(* ===== verification/Auth.v ===== *)
(** * Authentication: sessions, lockout and the handlers

    Models [src/internal/server/auth.go]: the session table, the per-address lockout, the middleware
    [requireSession] and the setup, login, password, logout and status handlers. A request carries
    what the handlers read of it; the stored credentials and both tables are the manager's state.
    SHA-256 and Argon2 are arguments ([AuthRecord] models the password record); the random source
    and the config file's save are inputs of a request, which may fail. *)
From S2P Require Import Prelude GoStrings AuthRecord.
Local Open Scope Z_scope.
Local Open Scope go_scope.

(** Durations, in nanoseconds. *)
Definition Second : Z := 1000000000.
Definition Minute : Z := 60 * Second.
Definition Hour : Z := 60 * Minute.
Definition authSessionIdle : Z := 30 * Minute.
Definition authSessionAbsolute : Z := 12 * Hour.
Definition authFailureWindow : Z := 10 * Minute.
Definition authLockout : Z := 5 * Minute.
Definition authMaxFailures : Z := 5.

(** A [time.Time] in nanoseconds; [Sub] saturates. The zero time is [None]: any reading is more than
    the largest duration after it. *)
Definition time_Sub (a b : Z) : Z := Z.max min_int64 (Z.min max_int64 (a - b)).
Definition time_Sub0 (a : Z) (b : option Z) : Z :=
  match b with Some b => time_Sub a b | None => max_int64 end.
Definition After0 (a : option Z) (b : Z) : bool :=
  match a with Some a => b <? a | None => false end.

Record authSession := mkSession {
  Principal : bytes; CSRF : bytes; CreatedAt : Z; LastSeen : Z
}.
#[export] Instance eta_session : Eta authSession := fun s =>
  mkSession (Principal s) (CSRF s) (CreatedAt s) (LastSeen s).

Record authFailure := mkFailure {
  Count : Z; WindowStart : option Z; LockedUntil : option Z
}.
#[export] Instance eta_failure : Eta authFailure := fun f =>
  mkFailure (Count f) (WindowStart f) (LockedUntil f).
Definition no_failure : authFailure := mkFailure 0 None None.

(** [config.Auth]. *)
Record credentials_ := mkCreds { Username : bytes; PasswordHash : bytes; Disabled : bool }.
Definition RedactedMark : bytes := str "***".

Record authManager := mkManager {
  credentials : credentials_;
  sessions : gmap bytes authSession;    (* by the token's digest *)
  failures : gmap bytes authFailure     (* by the client's address *)
}.
#[export] Instance eta_manager : Eta authManager := fun m =>
  mkManager (credentials m) (sessions m) (failures m).

(** What a request is to these handlers: its method, the session cookie, the CSRF header, the peer's
    address, whether the development or demo bypass applies to it, its decoded bodies ([None] when
    decoding fails), the clock, the tokens the random source would give, a salt, and whether a save
    would succeed. *)
Record request := {
  rq_method : string;
  rq_cookie : option bytes;
  rq_csrf : bytes;
  rq_ip : bytes;
  rq_bypass : bool;
  rq_credential : option authCredentialRequest;
  rq_change : option (bytes * bytes * bytes);   (* username, current password, new password *)
  rq_now : Z;
  rq_token : option bytes;
  rq_token2 : option bytes;
  rq_salt : option bytes;
  rq_save_ok : bool
}.

Inductive response :=
| RError (status : Z) (code : string)
| RSession (status : Z) (principal csrf token : bytes)   (* sets the session cookie *)
| RPasswordless (status : Z)
| RStatus (configured authenticated passwordless : bool) (session : option authSession)
| RCleared.
#[export] Instance session_eq_dec : EqDecision authSession.
Proof. solve_decision. Defined.
#[export] Instance response_eq_dec : EqDecision response.
Proof. solve_decision. Defined.

Definition configured (m : authManager) : bool :=
  let auth := credentials m in
  negb (bool_decide (Username auth = [])) && negb (bool_decide (PasswordHash auth = []))
  && negb (bool_decide (PasswordHash auth = RedactedMark)).

Definition passwordless (m : authManager) : bool :=
  if configured m then false else Disabled (credentials m).

Definition requestMutates (method : string) : bool :=
  negb (bool_decide (method = "GET")) && negb (bool_decide (method = "HEAD"))
  && negb (bool_decide (method = "OPTIONS")).

(** [locked]: also forgets an entry whose lock or window is over. *)
Definition locked (m : authManager) (now : Z) (ip : bytes) : authManager * bool :=
  let failure := default no_failure (failures m !! ip) in
  if After0 (LockedUntil failure) now then (m, true)
  else if bool_decide (is_Some (LockedUntil failure))
          || (authFailureWindow <? time_Sub0 now (WindowStart failure))
  then (m <| failures := delete ip (failures m) |>, false)
  else (m, false).

Definition recordLogin (m : authManager) (now : Z) (ip : bytes) (success : bool) : authManager :=
  if success then m <| failures := delete ip (failures m) |>
  else
    let failure := default no_failure (failures m !! ip) in
    let failure :=
      if bool_decide (WindowStart failure = None)
         || (authFailureWindow <? time_Sub0 now (WindowStart failure))
      then mkFailure 0 (Some now) None else failure in
    let failure := failure <| Count := Count failure +! 1 |> in
    let failure := if authMaxFailures <=? Count failure
                   then failure <| LockedUntil := Some (now + authLockout) |> else failure in
    m <| failures := <[ip := failure]> (failures m) |>.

====================

*What is needed*. Select all lines in the listing that include the word "response".

*Written solution*.
Inductive response :=
#[export] Instance response_eq_dec : EqDecision response.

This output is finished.